We show the existence of a high interrelation between the different loops that may appear in a DNA segment. Conformational changes in a chain segment caused by the formation of a particular loop may either promote or prevent the appearance of another. The underlying loop selection mechanism is analyzed by means of a Hamiltonian model from which the looping free energy and the corresponding repression level can be computed. We show significant differences between the probability of single and multiple loop formation. The consequences that these collective effects might have on gene regulation processes are outlined.
Deep Dive into Strong cooperativity and inhibitory effects in DNA multi-looping processes.
We show the existence of a high interrelation between the different loops that may appear in a DNA segment. Conformational changes in a chain segment caused by the formation of a particular loop may either promote or prevent the appearance of another. The underlying loop selection mechanism is analyzed by means of a Hamiltonian model from which the looping free energy and the corresponding repression level can be computed. We show significant differences between the probability of single and multiple loop formation. The consequences that these collective effects might have on gene regulation processes are outlined.
Loop formation in DNA complexes has been identified as a fundamental mechanism in gene regulation processes [1,2,3,4,5]. Operators for DNA-protein interaction modify their relative positions through the formation of loops and thereby may operate even if they are not physically close together. This mechanical process is governed by the physical properties of the DNA and the concentration of proteins and has a deep impact on gene synthesis processes. The fixation of operators combined with protein concentrations is responsible for control processes inside the cell.
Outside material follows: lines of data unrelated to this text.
Fixpoint lex (fuel : nat) (s : string) : option (list token) :=
  match fuel with
  | O => None
  | S fuel' =>
      match s with
      | EmptyString => Some []
      | String c rest =>
          let n := nat_of_ascii c in
          if is_space c then lex fuel' rest
          else if (n =? 123)%nat then cons TLBrace <$> lex fuel' rest
          else if (n =? 125)%nat then cons TRBrace <$> lex fuel' rest
          else if (n =? 91)%nat then cons TLBracket <$> lex fuel' rest
          else if (n =? 93)%nat then cons TRBracket <$> lex fuel' rest
          else if (n =? 44)%nat then cons TComma <$> lex fuel' rest
          else if (n =? 58)%nat then cons TColon <$> lex fuel' rest
          else if (n =? 34)%nat then
            match lex_string rest [] with
            | Some (str, rest') => cons (TString str) <$> lex fuel' rest'
            | None => None
            end
          else if (n =? 45)%nat then
            match rest with
            | String d _ =>
                if is_digit d
                then let '(v, rest') := lex_digits rest 0 in
                     cons (TNumber (- v)) <$> lex fuel' rest'
                else None
            | EmptyString => None
            end
          else if is_digit c then
            let '(v, rest') := lex_digits s 0 in
            cons (TNumber v) <$> lex fuel' rest'
          else if String.prefix "true" s then cons TTrue <$> lex fuel' (drop 4 s)
          else if String.prefix "false" s then cons TFalse <$> lex fuel' (drop 5 s)
          else if String.prefix "null" s then cons TNull <$> lex fuel' (drop 4 s)
          else None
      end
  end.

(** A repeated key keeps its first position and takes the last value. *)
Fixpoint obj_put (k : string) (v : json) (props : list (string * json))
  : list (string * json) :=
  match props with
  | [] => [(k, v)]
  | (k', v') :: rest =>
      if String.eqb k k' then (k', v) :: rest else (k', v') :: obj_put k v rest
  end.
Elastic models have been proposed for the study of the physical properties of the DNA chain and the emerging phenomena like cyclisation and looping [6,7], and are the basis for large scale simulations of protein complexes [8]. Within this approach, the elasticity of the bonds between the nucleotid bases determine the physical properties of DNA through its degrees of freedom. An important step toward the understanding of looping phenomena within a physical context was given in [9], where the effect of protein concentration was related to multiprotein bonding positions. An induced phase transition to the loop phase is controlled by the protein concentration. Following this physical analysis, a model of loop formation has been proposed using ideas from statistical mechanics which provides a clear picture of the connection between the protein concentrations, the free energy involved in loop formation [5] and protein binding, as well as the structure of the DNA. The transition between the loop formation phase was reported for the case of a single loop and multiple proteins.
In this Letter, we show that the loop selection process is the result of a strong competition between the different types of loops that can be formed in the same DNA fragment. These loops may appear in DNA segments with several binding configurations, but also in single loop configurations with the possibility of different spatial dispositions of the looped segment [10]. Loop formation entails changes in the structure of the DNA chain which allow distal operators to come into range of a binding protein (see Fig. 1). However, in a scenario where multiple loops may appear, these conformational changes can hamper or even promote additional loop creation once the appearance of a loop has modified the conditions necessary for the formation of additional loops. The possibility of formation of multiple loops becomes manifest through an effective interaction between loops that may for instance affect their size [11].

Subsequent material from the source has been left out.